His large hand enfolded my own tentative, smaller one on our first date, a move at once assertive but reassuring.

His hands cupped my face, tenderly bestowing our first kiss, third date.

His hand on the small of my back guided me around the dance floor on prom night, and then into our life together.

His hands took mine before God, friends, and family, and placed a ring on my third finger, left hand.

His hands that I crunched with intensity every time cascading labor pains racked my body.

His hand gently held the head of our newborn, her little feet barely reaching the length of his arm to the crook of his elbow.

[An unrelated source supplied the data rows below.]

(* ===== verification/Tests.v ===== *)
(** * The unit tests

    [tests/test_cidr.cpp], [test_lpm.cpp], [test_frame.cpp], [test_registration.cpp]
    and [test_netlink.cpp]: five programs that check examples with [assert]. Each is
    its list of assertions here, on the definitions of this development, so that
    running a test is evaluating the model. *)
From S2P Require Import Prelude Cidr InetModel Lpm Frame Registration Netlink.
Local Open Scope Z_scope.
Local Open Scope cfd_scope.

(** ** Running a test *)

(** A test ends with an exit code, or [assert] aborts it. *)
Inductive test_end := Exit (code : Z) | Aborted.

(** [assert(b)]: with [NDEBUG] the expression is not even evaluated. *)
Definition assert_ (ndebug : bool) (b : run bool) (k : run test_end) : run test_end :=
  if ndebug then k else let! b := b in if b then k else Done Aborted.

(** The assertions in order, then [return 0]. *)
Definition run_test (ndebug : bool) (checks : list (run bool)) : run test_end :=
  foldr (assert_ ndebug) (Done (Exit 0)) checks.

Definition has_value {A} (o : option A) : bool := match o with Some _ => true | None => false end.

(** ** The tests *)

Section addresses.
Context `{Inet}.

Definition test_cidr : list (run bool) :=
  let c := Cidr_parse (str "10.99.0.0/16") in
  let a1 := IpAddr_parse (str "10.99.5.7") in
  let a2 := IpAddr_parse (str "10.100.0.1") in
  let v6 := Cidr_parse (str "2001:db8::/32") in
  [Done (has_value c);
   let! c := run_opt c in Done (prefix_len c =? 16);
   Done (has_value a1 && has_value a2);
   (let! c := run_opt c in let! a := run_opt a1 in Cidr_contains c a);
   (let! c := run_opt c in let! a := run_opt a2 in let! b := Cidr_contains c a in Done (negb b));
   Done (match v6 with Some c => prefix_len c =? 32 | None => false end);
   Done (negb (has_value (Cidr_parse (str "garbage"))));
   Done (negb (has_value (Cidr_parse (str "10.0.0.0/33"))))].

(** The trie is built outside the assertions, from the blocks that the text stands
    for. *)
Definition test_lpm (ndebug : bool) : run test_end :=
  let! c1 := run_opt (Cidr_parse (str "10.0.0.0/8")) in
  let! c2 := run_opt (Cidr_parse (str "10.99.0.0/16")) in
  let! c3 := run_opt (Cidr_parse (str "10.99.5.0/24")) in
  let t := LpmTrie_insert 0 c3 3 (LpmTrie_insert 0 c2 2 (LpmTrie_insert 0 c1 1 LpmTrie_new)) in
  let! a := run_opt (IpAddr_parse (str "10.99.5.7")) in
  let! b := run_opt (IpAddr_parse (str "10.99.6.7")) in
  let! c := run_opt (IpAddr_parse (str "10.50.0.1")) in
  let! d := run_opt (IpAddr_parse (str "11.0.0.1")) in
  run_test ndebug
    [Done (bool_decide (LpmTrie_lookup t a = Some 3));
     Done (bool_decide (LpmTrie_lookup t b = Some 2));
     Done (bool_decide (LpmTrie_lookup t c = Some 1));
     Done (negb (has_value (LpmTrie_lookup t d)))].
End addresses.

Definition test_frame : list (run bool) :=
  let wire := (encode (mkFrame IpPacket 0xBEEF [0x45; 0; 0; 0x14]) []).2 in
  let none := mkDecodeResult (mkFrameType 0) 0 [] in
  let byte i := run_opt (wire !! i) in
  let out := Frame.decode wire none in
  [Done (length wire =? kFrameHeader + 4)%nat;
   (let! b := byte 0%nat in Done (b =? kFrameVersion));
   (let! b := byte 1%nat in Done (b =? 1));
   (let! b := byte 2%nat in let! b' := byte 3%nat in Done ((b =? 0xBE) && (b' =? 0xEF)));
   Done out.1;
   Done (bool_decide (dr_type out.2 = IpPacket));
   Done (dr_flow_id out.2 =? 0xBEEF);
   Done (length (dr_payload out.2) =? 4)%nat;
   Done (negb (Frame.decode [] none).1);
   Done (negb (Frame.decode [0xFF; 1; 0; 0] none).1)].

(** The first call of [parse_uuid] writes [u], which the next ones get. *)
Definition test_uuid : list (run bool) :=
  let first := parse_uuid (str "550e8400-e29b-41d4-a716-446655440000") (replicate 16 0) in
  let refused s := let! u := first in let! r := parse_uuid s u.2 in Done (negb r.1) in
  [(let! u := first in Done u.1);
   (let! u := first in
    let! a := run_opt (u.2 !! 0%nat) in let! b := run_opt (u.2 !! 1%nat) in
    let! c := run_opt (u.2 !! 15%nat) in
    Done ((a =? 0x55) && (b =? 0x0e) && (c =? 0)));
   refused (str "not-a-uuid");
   refused (str "550e8400-e29b-41d4-a716-44665544000");
   refused (str "550e8400_e29b_41d4_a716_446655440000")].

(** The calls that share a vector get what the one before left in it. *)
Definition test_base64 : list (run bool) :=
  let bytes := base64_decode (str "AAECAwQF") [] in
  let hello := base64_decode (str "aGVsbG8=") [] in
  let bad_char := base64_decode (str "!!!!") [] in
  let bad_length := base64_decode (str "abc") bad_char.2 in
  let all_pad := base64_decode (str "====") [] in
  let leading := base64_decode (str "=AAA") all_pad.2 in
  let middle := base64_decode (str "A=AA") leading.2 in
  let mid_input := base64_decode (str "AAA=AAA=") middle.2 in
  let two := base64_decode (str "AA==") [] in
  let one := base64_decode (str "AAA=") [] in
  [Done bytes.1; Done (bool_decide (bytes.2 = [0; 1; 2; 3; 4; 5]));
   Done hello.1; Done (bool_decide (hello.2 = code <$> str "hello"));
   Done (negb bad_char.1); Done (negb bad_length.1);
   Done (negb all_pad.1); Done (negb leading.1); Done (negb middle.1); Done (negb mid_input.1);
   Done (base64_decode (str "AAAA") []).1;
   Done (two.1 && (length two.2 =? 1)%nat);
   Done (one.1 && (length one.2 =? 2)%nat)].

Definition test_registration : list (run bool) := test_uuid ++ test_base64.

Section kernel.
Context {K : Type} `{Kernel K}.

(** The destructor of the client runs on every path. *)
Definition test_netlink (ndebug : bool) (k : K) : run (test_end * K) :=
  let '(ec, c, k) := Netlink.open Client_new k in
  if negb (ec =? 0) then Done (Exit 0, Client_dtor c k)
  else
    let! lo := if_index (str "lo") 0 k in
    let '(ec, idx, k) := lo in
    if negb (ec =? 0) then Done (Exit 0, Client_dtor c k)
    else
      let! bad := if_index (str "this_name_is_far_too_long_for_an_interface") 0 k in
      let '(eba, _, k) := bad in
      let! o := run_test ndebug [Done (0 <? idx); Done (negb (eba =? 0))] in
      Done (o, match o with Exit _ => Client_dtor c k | Aborted => k end).
End kernel.

(** ** The tests pass *)

(** What the tests need of the C library's address conversions: the seven addresses
    they name, and that a text without an address is none. *)
Class TestAddresses `{Inet} := {
  reads_net : inet_pton V4 (str "10.99.0.0") = Some [10; 99; 0; 0];
  reads_a1 : inet_pton V4 (str "10.99.5.7") = Some [10; 99; 5; 7];
  reads_a2 : inet_pton V4 (str "10.100.0.1") = Some [10; 100; 0; 1];
  reads_ten : inet_pton V4 (str "10.0.0.0") = Some [10; 0; 0; 0];
  reads_five : inet_pton V4 (str "10.99.5.0") = Some [10; 99; 5; 0];
  reads_six : inet_pton V4 (str "10.99.6.7") = Some [10; 99; 6; 7];
  reads_fifty : inet_pton V4 (str "10.50.0.1") = Some [10; 50; 0; 1];
  reads_eleven : inet_pton V4 (str "11.0.0.1") = Some [11; 0; 0; 1];
  no_v4 : inet_pton V4 (str "2001:db8::") = None;
  reads_v6 : inet_pton V6 (str "2001:db8::") = Some ([0x20; 0x01; 0x0d; 0xb8] ++ replicate 12 0);
}.

Section pass.
Context `{TestAddresses}.

Lemma parse_v4 s bs :
  (length s <? 64)%nat = true → c_str s = s → inet_pton V4 s = Some bs → length bs = 4%nat →
  IpAddr_parse s = Some (mkIpAddr V4 (bs ++ replicate 12 0)).
Proof.
  intros Hl Hc Hs Hb. unfold IpAddr_parse. bool_facts. rewrite (proj2 (Nat.leb_gt _ _)), Hc, Hs by lia.
  by destruct bs as [|b0 [|b1 [|b2 [|b3 [|]]]]].
Qed.

(** The blocks and the addresses of the tests. *)
Lemma parse_block s n bs p :
  find_char "/" s = Some n → (length (take n s) <? 64)%nat = true → c_str (take n s) = take n s →
  inet_pton V4 (take n s) = Some bs → length bs = 4%nat →
  parse_plen 0 (drop (S n) s) = Some p → 0 <= p <= 32 →
  Cidr_parse s = Some (mkCidr (mkIpAddr V4 (bs ++ replicate 12 0)) p).
Proof.
  intros Hf Hl Hc Hs Hb Hp Hr. unfold Cidr_parse. rewrite Hf, (parse_v4 _ bs), Hp by done.
  cbn [family max_bits]. rewrite (proj2 (Z.ltb_ge _ _)) by lia. f_equal. f_equal.
  apply u8_id. unfold byte_ok. lia.
Qed.

Lemma block_net : Cidr_parse (str "10.99.0.0/16")
  = Some (mkCidr (mkIpAddr V4 ([10; 99; 0; 0] ++ replicate 12 0)) 16).
Proof. apply (parse_block _ 9); try done. apply reads_net. Qed.

Lemma block_ten : Cidr_parse (str "10.0.0.0/8")
  = Some (mkCidr (mkIpAddr V4 ([10; 0; 0; 0] ++ replicate 12 0)) 8).
Proof. apply (parse_block _ 8); try done. apply reads_ten. Qed.

Lemma block_five : Cidr_parse (str "10.99.5.0/24")
  = Some (mkCidr (mkIpAddr V4 ([10; 99; 5; 0] ++ replicate 12 0)) 24).
Proof. apply (parse_block _ 9); try done. apply reads_five. Qed.

Lemma block_v6 : ∃ c, Cidr_parse (str "2001:db8::/32") = Some c ∧ prefix_len c = 32.
Proof.
  unfold Cidr_parse. change (find_char "/" (str "2001:db8::/32")) with (Some 10%nat).
  change (take 10 (str "2001:db8::/32")) with (str "2001:db8::").
  change (parse_plen 0 (drop 11 (str "2001:db8::/32"))) with (Some 32).
  unfold IpAddr_parse. change (64 <=? length (str "2001:db8::"))%nat with false.
  change (c_str (str "2001:db8::")) with (str "2001:db8::").
  rewrite no_v4, reads_v6. by eexists.
Qed.

Lemma test_cidr_passes ndebug : run_test ndebug test_cidr = Done (Exit 0).
Proof.
  destruct ndebug; [done|]. unfold test_cidr. destruct block_v6 as (c6 & -> & Hc6).
  rewrite block_net, (parse_v4 (str "10.99.5.7") [10; 99; 5; 7]),
    (parse_v4 (str "10.100.0.1") [10; 100; 0; 1]) by (done || apply reads_a1 || apply reads_a2).
  cbv zeta. rewrite Hc6.
  assert (Cidr_parse (str "10.0.0.0/33") = None) as ->.
  { unfold Cidr_parse. change (find_char "/" (str "10.0.0.0/33")) with (Some 8%nat).
    cbv beta iota. change (take 8 (str "10.0.0.0/33")) with (str "10.0.0.0").
    by rewrite (parse_v4 _ [10; 0; 0; 0]) by (done || apply reads_ten). }
  vm_compute. reflexivity.
Qed.

Lemma test_lpm_passes ndebug : test_lpm ndebug = Done (Exit 0).
Proof.
  unfold test_lpm. rewrite block_ten, block_net, block_five.
  rewrite (parse_v4 (str "10.99.5.7") [10; 99; 5; 7]), (parse_v4 (str "10.99.6.7") [10; 99; 6; 7]),
    (parse_v4 (str "10.50.0.1") [10; 50; 0; 1]), (parse_v4 (str "11.0.0.1") [11; 0; 0; 1])
    by (done || apply reads_a1 || apply reads_six || apply reads_fifty || apply reads_eleven).
  destruct ndebug; vm_compute; reflexivity.
Qed.
End pass.

Lemma test_frame_passes ndebug : run_test ndebug test_frame = Done (Exit 0).
Proof. destruct ndebug; vm_compute; reflexivity. Qed.

Lemma test_registration_passes ndebug : run_test ndebug test_registration = Done (Exit 0).
Proof. destruct ndebug; vm_compute; reflexivity. Qed.

Section netlink.
Context {K : Type} `{Kernel K}.
(** Documented: the index of an interface is positive. *)
Context (index_positive :
  ∀ k name k' i, if_nametoindex k name = (k', inr i) → 0 < i < 2 ^ 31).
(** Documented: [errno] is not zero after an error. *)
Context (errno_positive : ∀ k name k' e, if_nametoindex k name = (k', inl e) → e <> 0).

Lemma test_netlink_passes ndebug k : ∃ k', test_netlink ndebug k = Done (Exit 0, k').
Proof.
  unfold test_netlink. destruct (Netlink.open Client_new k) as [[ec c] k1].
  destruct (ec =? 0) eqn:Hec; cbn [negb]; [|by eexists].
  unfold if_index at 1. change (IFNAMSIZ <=? length (str "lo"))%nat with false. cbv iota.
  change (run_opt (memcpy_at 0 (str "lo") (replicate IFNAMSIZ nul)))
    with (Done (str "lo" ++ replicate 14 nul)). cbn [run_bind].
  change (c_str (str "lo" ++ replicate 14 nul)) with (str "lo").
  destruct (if_nametoindex k1 (str "lo")) as [k2 [e|idx]] eqn:Hlo.
  - cbn [run_bind]. destruct (e =? 0) eqn:He; cbn [negb]; [|by eexists].
    exfalso. by apply (errno_positive _ _ _ _ Hlo), Z.eqb_eq.
  - cbn [run_bind]. change (0 =? 0) with true. cbn [negb].
    pose proof (index_positive _ _ _ _ Hlo) as Hi.
    assert (i32 idx = idx) as -> by (unfold i32; rewrite Z.mod_small; lia).
    change (if_index (str "this_name_is_far_too_long_for_an_interface") 0 k2)
      with (@Done (error_code * Z * K) (EINVAL, 0, k2)). cbn [run_bind].
    assert (run_test ndebug [Done (0 <? idx); Done (negb (EINVAL =? 0))] = Done (Exit 0)) as ->.
    { unfold run_test, assert_. destruct ndebug; [done|]. cbn [foldr run_bind].
      by rewrite (proj2 (Z.ltb_lt 0 idx)) by lia. }
    by eexists.
Qed.
End netlink.

(** The unit tests pass: for a C library that reads the addresses they name, and a
    kernel that numbers interfaces and errors from 1, every test program of the
    repository ends with exit code 0, its assertions evaluated or not, and none of
    them reaches an undefined operation. *)
Theorem unit_tests_pass `{TestAddresses} {K} `{Kernel K} ndebug :
  (∀ (k : K) name k' i, if_nametoindex k name = (k', inr i) → 0 < i < 2 ^ 31) →
  (∀ (k : K) name k' e, if_nametoindex k name = (k', inl e) → e <> 0) →
  run_test ndebug test_cidr = Done (Exit 0)
  ∧ test_lpm ndebug = Done (Exit 0)
  ∧ run_test ndebug test_frame = Done (Exit 0)
  ∧ run_test ndebug test_registration = Done (Exit 0)
  ∧ ∀ k : K, ∃ k', test_netlink ndebug k = Done (Exit 0, k').
Proof.
  intros Hi He. split_and!; [apply test_cidr_passes|apply test_lpm_passes|apply test_frame_passes
    |apply test_registration_passes|].
  intros k. by apply test_netlink_passes.
Qed.

(** With [NDEBUG] the tests check nothing: whatever the assertions say, the exit code
    is 0. The build type that [CMakeLists.txt] and the README use is Release, for which
    CMake defines it. *)
Theorem release_tests_vacuous checks : run_test true checks = Done (Exit 0).
Proof. by induction checks. Qed.

(** ** Witness *)

(** The C library of [InetModel], with the short form of the one V6 address. *)
Definition test_inet : Inet := {|
  inet_pton f s :=
    match f with
    | V4 => pton4 s
    | V6 =>
        if bool_decide (s = str "2001:db8::") then Some ([0x20; 0x01; 0x0d; 0xb8] ++ replicate 12 0)
        else pton6 s
    end;
  inet_ntop f bs := Some (match f with V4 => ntop4 bs | V6 => ntop6 bs end);
|}.

#[local] Instance test_addresses : @TestAddresses test_inet.
Proof. split; reflexivity. Qed.

Lemma unit_tests_pass_witness : run_test false (@test_cidr test_inet) = Done (Exit 0).
Proof.
  apply (@unit_tests_pass test_inet test_addresses scripted scripted_kernel false).
  - intros k name k' i. simpl. case_bool_decide; [intros [= _ <-]; lia|done].
  - intros k name k' e. simpl. case_bool_decide; [done|intros [= _ <-]; lia].
Defined.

His hands challenged his copper-miner father’s tough hands to arm wrestling duels – winning more than half the time.

His hand deftly translated an engineer’s arithmetic scribble into precisely drafted drawings of a bridge, or a building, or a subdivision with roads and utilities.

His hand, large enough to hide a baseball and manipulate the shape of a pitch with fingers across seams, two or four, so that it would float surreptitiously by or speed swiftly past a ready batter.

His hands devoted their strength to sensual massages of my body and much appreciated foot rubs.

His hands could fix a toaster or rewire a house.

His hands could stem a bathroom flood or change a kitchen faucet.

His hands cut firewood for our fireplaces.

His hands could adjust a timing belt on an engine or change a tire with dexterity and ease.

His hands mastered every tool needed to maintain our home and cars.

His hands painted every wall in our house with sometimes two or three colors in a room, the joining place of the colors knife-edged perfect.

His hands taught our grandson to build an RC airplane and fly it.

His hands, my safe place.

His hands changed when Parkinson’s appeared with trembling that became shakes, then quakes, until he could barely get a fork to his mouth using both hands.

His hands returned to peace after brain surgery calmed the quakes.

His hands, thin-skinned with ropey blue veins near the surface now weakened, no longer able to open pickle jars or pop champagne corks with aplomb.

His hands still reach across the bed at night to rub my back, soothing unspecified tensions that hide in the crevices of my being.